Satan had already fallen and been ejected from the Presence. He had already shown his disdain and hatred for God. God uses him, the fallen one, to test those He loves, beginning with Adam and Eve and extending to all people. He tests people’s love for Him. We cannot force anyone to love us but know when they do and when they do not. God will not force us to love Him but will strengthen our love for Him once we recognize its truth.
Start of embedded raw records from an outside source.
(* ===== verification/H264Pool.v ===== *)
(** Pictures and frame stores of the H.264 decoded picture buffer
    (src/drivers/frame_provider/decoder/h264_multi/h264_dpb.c): the pool of
    pictures, the co-located buffers, field and frame views, and a picture's
    way into a frame store and out of it.

    [gen_field_ref_ids] and [calculate_frame_no] do nothing: a picture's lists
    are never allocated, the body of the other is compiled out. *)

From stdpp Require Import base list numbers.
From Stdlib Require Import ZArith Lia Bool.
From S2P Require Import Prelude H264Types.

#[local] Open Scope Z_scope.

(** ** The pool of pictures *)

(** The first element that is not in use. *)
Fixpoint first_unused (l : list StorablePicture) (ii : Z) : option Z :=
  match l with
  | [] => None
  | p :: l => if p_is_used p then first_unused l (ii + 1) else Some ii
  end.

(** What a picture is reset to; [frame_mbs_only_flag] comes from the active
    parameter set. *)
Definition fresh_pic (structure : PictureStructure) (mbs_only : bool) (p : StorablePicture) : StorablePicture :=
  p <| p_is_used := true |> <| p_buf_spec_is_alloced := false |> <| p_col_buf_is_alloced := false |>
    <| p_pic_num := 0 |> <| p_frame_num := 0 |> <| p_long_term_frame_idx := 0 |> <| p_long_term_pic_num := 0 |>
    <| p_used_for_reference := false |> <| p_is_long_term := false |> <| p_non_existing := false |>
    <| p_is_output := false |> <| p_pre_output := false |>
    <| p_data_flag := Z.land (p_data_flag p) (Z.lnot (Z.lor (Z.lor ERROR_FLAG NODISP_FLAG) (Z.lor NULL_FLAG NOOUTPUT_FLAG))) |>
    <| p_structure := structure |> <| p_coded_frame := false |> <| p_mb_aff_frame_flag := false |>
    <| p_top_poc := 0 |> <| p_bottom_poc := 0 |> <| p_poc := 0 |> <| p_frame_mbs_only_flag := mbs_only |>.

(** [get_new_pic(p_H264_Dpb, structure, is_output)]; the last argument is not
    used. *)
Definition get_new_pic (structure : PictureStructure) : D (option Z) :=
  s ← get;
  match first_unused (take (Z.to_nat MAX_PIC_BUF_NUM) (m_PIC s)) 0 with
  | Some p =>
      if active_sps (mVideo s) then
        upd_pic (Some p) (fresh_pic structure (sps_frame_mbs_only_flag (mSPS s)));;
        mret (Some p)
      else undef
  | None => modify (fun s => s <| buf_alloc_fail := true |>);; mret None
  end.

(** [free_picture(p_H264_Dpb, pic)] *)
Definition free_picture (o : option Z) : D unit :=
  match o with
  | None => mret tt
  | Some _ =>
      p ← pic_at o;
      if (p_index p <? 0) || (MAX_PIC_BUF_NUM <=? p_index p) then mret tt
      else upd_pic (Some (p_index p)) (fun p => p <| p_is_used := false |>)
  end.

(** ** Co-located buffers *)

Definition init_colocate_buf (count : Z) : D unit :=
  modify (fun s => s <| colocated_buf_map := 0 |> <| colocated_buf_count := u32 count |>).

(** The loop of [allocate_colocate_buf]; a shift of a 32 bit map by 32 or more
    is undefined. *)
Fixpoint colocate_scan (n : nat) (map i : Z) : option Z :=
  match n with
  | O => Some i
  | S n => if 32 <=? i then None else if Z.land (Z.shiftr map i) 1 =? 0 then Some i else colocate_scan n map (i + 1)
  end.

Definition allocate_colocate_buf : D Z :=
  s ← get;
  i ← of_option (colocate_scan (Z.to_nat (colocated_buf_count s)) (colocated_buf_map s) 0);
  if i =? colocated_buf_count s then mret (-1)
  else
    modify (fun s => s <| colocated_buf_map := Z.lor (colocated_buf_map s) (Z.shiftl 1 i) |>);;
    mret i.

Definition release_colocate_buf (index : Z) : D unit :=
  s ← get;
  if (index <? 0) || (colocated_buf_count s <=? index) then mret tt
  else if 32 <=? index then undef
  else if Z.land (Z.shiftr (colocated_buf_map s) index) 1 =? 1 then
    modify (fun s => s <| colocated_buf_map := Z.land (colocated_buf_map s) (Z.lnot (Z.shiftl 1 index)) |>)
  else mret tt.

(** ** Field views of a frame, frame view of two fields *)

(** The members of a field that come from its frame. *)
Definition field_of (frame : StorablePicture) (poc : Z) (o top btm : option Z) (p : StorablePicture) : StorablePicture :=
  p <| p_buf_spec_num := p_buf_spec_num frame |> <| p_colocated_buf_index := p_colocated_buf_index frame |>
    <| p_data_flag := p_data_flag frame |> <| p_poc := poc |>
    <| p_info := (p_info p) <| offset_delimiter := offset_delimiter (p_info frame) |> |>
    <| p_slice_type := p_slice_type frame |> <| p_frame_poc := p_frame_poc frame |>
    <| p_bottom_poc := p_bottom_poc frame |> <| p_top_poc := p_top_poc frame |>
    <| p_used_for_reference := p_used_for_reference frame |> <| p_is_long_term := p_is_long_term frame |>
    <| p_long_term_frame_idx := p_long_term_frame_idx frame |>
    <| p_coded_frame := true |> <| p_mb_aff_frame_flag := p_mb_aff_frame_flag frame |>
    <| p_frame := o |> <| p_top_field := top |> <| p_bottom_field := btm |>.

(** [dpb_split_field(p_H264_Dpb, fs)] *)
Definition dpb_split_field (k : option Z) : D unit :=
  f ← fs_at k;
  let o := f_frame f in
  frame ← pic_at o;
  upd_fs k (fun f => f <| f_poc := p_poc frame |>);;
  if negb (p_frame_mbs_only_flag frame) then
    top ← get_new_pic TOP_FIELD;
    upd_fs k (fun f => f <| f_top_field := top |>);;
    btm ← get_new_pic BOTTOM_FIELD;
    upd_fs k (fun f => f <| f_bottom_field := btm |>);;
    if bool_decide (top = None) || bool_decide (btm = None) then mret tt
    else
      upd_pic top (field_of frame (p_top_poc frame) o top btm);;
      upd_pic btm (field_of frame (p_bottom_poc frame) o top btm);;
      upd_fs k (fun f => f <| f_long_term_frame_idx := p_long_term_frame_idx frame |>);;
      upd_pic o (fun p => p <| p_top_field := top |> <| p_bottom_field := btm |> <| p_frame := o |>)
  else
    upd_fs k (fun f => f <| f_top_field := None |> <| f_bottom_field := None |>);;
    upd_pic o (fun p => p <| p_top_field := None |> <| p_bottom_field := None |> <| p_frame := o |>).

(** The parts of [dpb_combine_field] behind the test that there is a frame.
    What the frame takes over from the top field: *)
Definition combine_data (k : option Z) : D unit :=
  f ← fs_at k;
  top ← pic_at (f_top_field f);
  upd_pic (f_frame f) (fun p =>
    p <| p_buf_spec_num := p_buf_spec_num top |> <| p_colocated_buf_index := p_colocated_buf_index top |>
      <| p_data_flag := p_data_flag top |> <| p_slice_type := p_slice_type top |> <| p_pic_struct := PIC_INVALID |>);;
  match f_bottom_field f with
  | None => mret tt
  | Some _ =>
      btm ← pic_at (f_bottom_field f);
      upd_pic (f_frame f) (fun p => p <| p_data_flag := Z.lor (p_data_flag p) (Z.land (p_data_flag btm) 240) |>)
  end.

(** ... the order counts and the marking, *)
Definition combine_pocs (k : option Z) : D unit :=
  f ← fs_at k;
  match f_bottom_field f with
  | None => mret tt
  | Some _ =>
      top ← pic_at (f_top_field f);
      btm ← pic_at (f_bottom_field f);
      let poc := Z.min (p_poc top) (p_poc btm) in
      upd_fs k (fun f => f <| f_poc := poc |>);;
      upd_pic (f_frame f) (fun p => p <| p_poc := poc |> <| p_frame_poc := poc |>);;
      upd_pic (f_bottom_field f) (fun p => p <| p_frame_poc := poc |> <| p_top_poc := p_poc top |>);;
      upd_pic (f_top_field f) (fun p => p <| p_frame_poc := poc |> <| p_bottom_poc := p_poc btm |>);;
      upd_pic (f_frame f) (fun p =>
        p <| p_top_poc := p_poc top |> <| p_bottom_poc := p_poc btm |>
          <| p_used_for_reference := p_used_for_reference top && p_used_for_reference btm |>
          <| p_is_long_term := p_is_long_term top && p_is_long_term btm |>)
  end.

(** ... and the pointers between the three. *)
Definition combine_links (k : option Z) : D unit :=
  f ← fs_at k;
  frame ← pic_at (f_frame f);
  (when (p_is_long_term frame)
    (upd_pic (f_frame f) (fun p => p <| p_long_term_frame_idx := f_long_term_frame_idx f |>)));;
  upd_pic (f_frame f) (fun p =>
    let p := p <| p_top_field := f_top_field f |> <| p_frame := f_frame f |> <| p_coded_frame := false |> in
    match f_bottom_field f with None => p | Some _ => p <| p_bottom_field := f_bottom_field f |> end);;
  match f_bottom_field f with
  | None => mret tt
  | Some _ =>
      let link p := p <| p_frame := f_frame f |> <| p_top_field := f_top_field f |> <| p_bottom_field := f_bottom_field f |> in
      upd_pic (f_top_field f) link;; upd_pic (f_bottom_field f) link
  end.

(** The time stamp of the field that is displayed first. *)
Definition combine_pts (k : option Z) : D unit :=
  f ← fs_at k;
  match f_bottom_field f with
  | None => mret tt
  | Some _ =>
      top ← pic_at (f_top_field f);
      btm ← pic_at (f_bottom_field f);
      frame ← pic_at (f_frame f);
      let size := u32 (pic_size (p_info top) + pic_size (p_info btm)) in
      let early := if p_poc top <? p_poc btm then p_info top else p_info btm in
      let drop := (p_poc top <? p_poc btm) && is_eq (p_slice_type frame) B_SLICE
                    && (pts (p_info btm) =? 0) && (pts64 (p_info btm) =? 0) in
      upd_fs k (fun f =>
        f <| f_info := (f_info f)
               <| pts := if drop then 0 else pts early |> <| pts64 := if drop then 0 else pts64 early |>
               <| offset_delimiter := offset_delimiter early |> <| pic_size := size |> |>)
  end.

(** [dpb_combine_field(p_H264_Dpb, fs)] *)
Definition dpb_combine_field (k : option Z) : D unit :=
  f ← fs_at k;
  (when (bool_decide (f_frame f = None))
    (o ← get_new_pic FRAME; upd_fs k (fun f => f <| f_frame := o |>)));;
  f ← fs_at k;
  if bool_decide (f_frame f = None) then mret tt
  else combine_data k;; combine_pocs k;; combine_links k;; combine_pts k.

(** ** Into a frame store *)

(** The marking a frame store takes over with one of its pictures: [= 3] for
    a frame, [|= m] for a field. *)
Definition insert_marks (mark : Z → Z) (p : StorablePicture) (f : FrameStore) : FrameStore :=
  if p_used_for_reference p then
    let f := f <| f_is_reference := mark (f_is_reference f) |> <| f_is_orig_reference := mark (f_is_orig_reference f) |> in
    if p_is_long_term p then
      f <| f_is_long_term := mark (f_is_long_term f) |> <| f_long_term_frame_idx := p_long_term_frame_idx p |>
    else f
  else f.

(** [case FRAME] *)
Definition insert_frame (k o : option Z) (p : StorablePicture) : D unit :=
  upd_fs k (fun f =>
    insert_marks (fun _ => 3) p
      (f <| f_frame := o |> <| f_is_used := 3 |> <| f_slice_type := p_slice_type p |>
         <| f_info := (f_info f) <| frame_size := frame_size (p_info p) |>
                        <| offset_delimiter := offset_delimiter (p_info p) |> <| pic_size := pic_size (p_info p) |>
                        <| pts := pts (p_info p) |> <| pts64 := pts64 (p_info p) |> <| layer_id := layer_id (p_info p) |> |>));;
  dpb_split_field k.

(** [case TOP_FIELD] and [case BOTTOM_FIELD] behind the assignment of the
    pointer; [m] is the mask of the field. *)
Definition insert_field (k : option Z) (m : Z) (p : StorablePicture) : D unit :=
  upd_fs k (fun f =>
    let f := f <| f_is_used := Z.lor (f_is_used f) m |> in
    let f := if frame_size (f_info f) =? 0 then f <| f_slice_type := p_slice_type p |> else f in
    insert_marks (fun x => Z.lor x m) p
      (f <| f_info := (f_info f) <| layer_id := layer_id (p_info p) |>
                        <| frame_size := s32 (frame_size (f_info f) + frame_size (p_info p)) |> |>));;
  f ← fs_at k;
  if f_is_used f =? 3 then dpb_combine_field k
  else upd_fs k (fun f => f <| f_poc := p_poc p |>).

(** The members copied at the end. *)
Definition insert_rest (mvfrm : option (Z * Z)) (p : StorablePicture) (f : FrameStore) : FrameStore :=
  let f := f <| f_frame_num := u32 (p_pic_num p) |> <| f_is_output := p_is_output p |> <| f_pre_output := p_pre_output p |>
             <| f_info := (f_info f) <| recovery_frame := recovery_frame (p_info p) |> <| qos := qos (p_info p) |>
                            <| timestamp := timestamp (p_info p) |> |> in
  match mvfrm with
  | None => f
  | Some (sz, time) => f <| f_frame_size2 := u32 sz |> <| f_hw_decode_time := u32 time |>
  end.

Section Insert.
Context `{H264Driver}.

(** [insert_picture_in_dpb(p_H264_Dpb, fs, p, data_flag)] *)
Definition insert_picture_in_dpb (k o : option Z) (data_flag : Z) : D unit :=
  modify (fun s => s <| dpb_frame_count := s32 (dpb_frame_count s + 1) |>);;
  s ← get;
  upd_pic o (fun p => p <| p_data_flag := data_flag |> <| p_slice_type := sl_slice_type (mSlice s) |>);;
  p ← pic_at o;
  upd_fs k (fun f =>
    f <| f_dpb_frame_count := dpb_frame_count s |> <| f_data_flag := Z.lor (f_data_flag f) data_flag |>
      <| f_buf_spec_num := p_buf_spec_num p |> <| f_colocated_buf_index := p_colocated_buf_index p |>);;
  match p_structure p with
  | FRAME => insert_frame k o p
  | TOP_FIELD => upd_fs k (fun f => f <| f_top_field := o |>);; insert_field k 1 p
  | BOTTOM_FIELD => upd_fs k (fun f => f <| f_bottom_field := o |>);; insert_field k 2 p
  end;;
  p ← pic_at o;
  upd_fs k (insert_rest mvfrm p).
End Insert.

(** ** Out of a frame store *)

(** The pictures a frame store gives up, by [is_used]. *)
Definition free_pictures (k : option Z) : D unit :=
  f ← fs_at k;
  if f_is_used f =? 3 then
    free_picture (f_frame f);; free_picture (f_top_field f);; free_picture (f_bottom_field f);;
    upd_fs k (fun f => f <| f_frame := None |> <| f_top_field := None |> <| f_bottom_field := None |>)
  else if f_is_used f =? 2 then free_picture (f_bottom_field f);; upd_fs k (fun f => f <| f_bottom_field := None |>)
  else when (f_is_used f =? 1) (free_picture (f_top_field f);; upd_fs k (fun f => f <| f_top_field := None |>)).

(** [p_Dpb->fs[i] = o;] *)
Definition set_fs (i : Z) (o : option Z) : D unit :=
  l ← gets (fun s => fs (mDPB s)); l ← of_option (aset l i o); upd_dpb (fun d => d <| fs := l |>).

(** [for (i = pos; i < used_size - 1; i++) fs[i] = fs[i + 1];] *)
Definition shift_down (pos last : Z) : D unit :=
  for_range pos last (fun i => o ← ptr_of fs (i + 1); set_fs i o).

(** [remove_frame_from_dpb(p_H264_Dpb, pos)]; [used_size] is unsigned. *)
Definition remove_frame_from_dpb (pos : Z) : D unit :=
  k ← ptr_of fs pos;
  free_pictures k;;
  upd_fs k (fun f =>
    f <| f_data_flag := 0 |> <| f_is_used := 0 |> <| f_is_long_term := 0 |> <| f_is_reference := 0 |>
      <| f_is_orig_reference := 0 |> <| f_info := (f_info f) <| frame_size := 0 |> |>);;
  tmp ← ptr_of fs pos;
  n ← gets (fun s => used_size (mDPB s));
  shift_down pos (u32 (n - 1));;
  set_fs (u32 (n - 1)) tmp;;
  (when (truth n) (upd_dpb (fun d => d <| used_size := n - 1 |>))).

(** [reset_frame_store(p_H264_Dpb, f)] *)
Definition reset_frame_store (k : option Z) : D unit :=
  match k with
  | None => mret tt
  | Some _ =>
      f ← fs_at k;
      free_picture (f_frame f);; free_picture (f_top_field f);; free_picture (f_bottom_field f);;
      upd_fs k (fun f =>
        f <| f_is_used := 0 |> <| f_is_reference := 0 |> <| f_is_long_term := 0 |> <| f_is_orig_reference := 0 |>
          <| f_is_output := false |> <| f_pre_output := false |> <| f_show_frame := false |>
          <| f_frame := None |> <| f_top_field := None |> <| f_bottom_field := None |>)
  end.

(** [set_frame_output_flag(p_H264_Dpb, index)]: an index of [mFrameStore]. *)
Definition set_frame_output_flag (index : Z) : D unit :=
  if (0 <=? index) && (index <? DPB_SIZE_MAX) then
    upd_fs (Some index) (fun f => f <| f_is_output := true |> <| f_pre_output := false |> <| f_show_frame := false |>)
  else undef.

(** ** Second fields *)

(** Picture [p] is the second field of frame store [f]. *)
Definition second_field_of (p : StorablePicture) (f : FrameStore) : bool :=
  (s32 (f_frame_num f) =? p_pic_num p)
  && (is_eq (p_structure p) TOP_FIELD && (f_is_used f =? 2) || is_eq (p_structure p) BOTTOM_FIELD && (f_is_used f =? 1))
  && Bool.eqb (p_used_for_reference p) (truth (f_is_orig_reference f)).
Now, notice the progression of thought in 1 John 2:

Do not love the world or the things in the world. If anyone loves the world, the love of the Father is not in him.

For all that is in the world —

the desires of the flesh

and the desires of the eyes

and pride in possessions

— is not from the Father but is from the world.

And the world is passing away along with its desires,

but whoever does the will of God abides forever. [1John 2:15-17 ESV]

God showed His love for us through the death, burial and resurrection of His Son, whose blood covered our sin. When we see the extent of His love for us, recognize it and realize the consequences of it, we begin an intimate relationship with Him. Our relationship with Him grows as we fight and struggle to control sin. We have His strength in us under His control used by us for Him, to show our love for Him.

If we love anything in this world we do not love God. He tests us asking bluntly if we love Him more than we love the world. We must answer honestly and realize and recognize how strong is the tug and pull of the world, our own flesh and the lies of Satan. We cannot control the world and Satan. We do have, with God’s strength, the tools needed to fight and overcome our flesh.

We must not add to God’s truth our lies or the lies of the world. The only way to purge the lie is to have an intimate relationship with Truth.

Evidence and Conviction

Come to terms quickly with your accuser while you are going with him to court, lest your accuser hand you over to the judge, and the judge to the guard, and you be put in prison. Truly, I say to you, you will never get out until you have paid the last penny. [Matthew 5:25-26 ESV]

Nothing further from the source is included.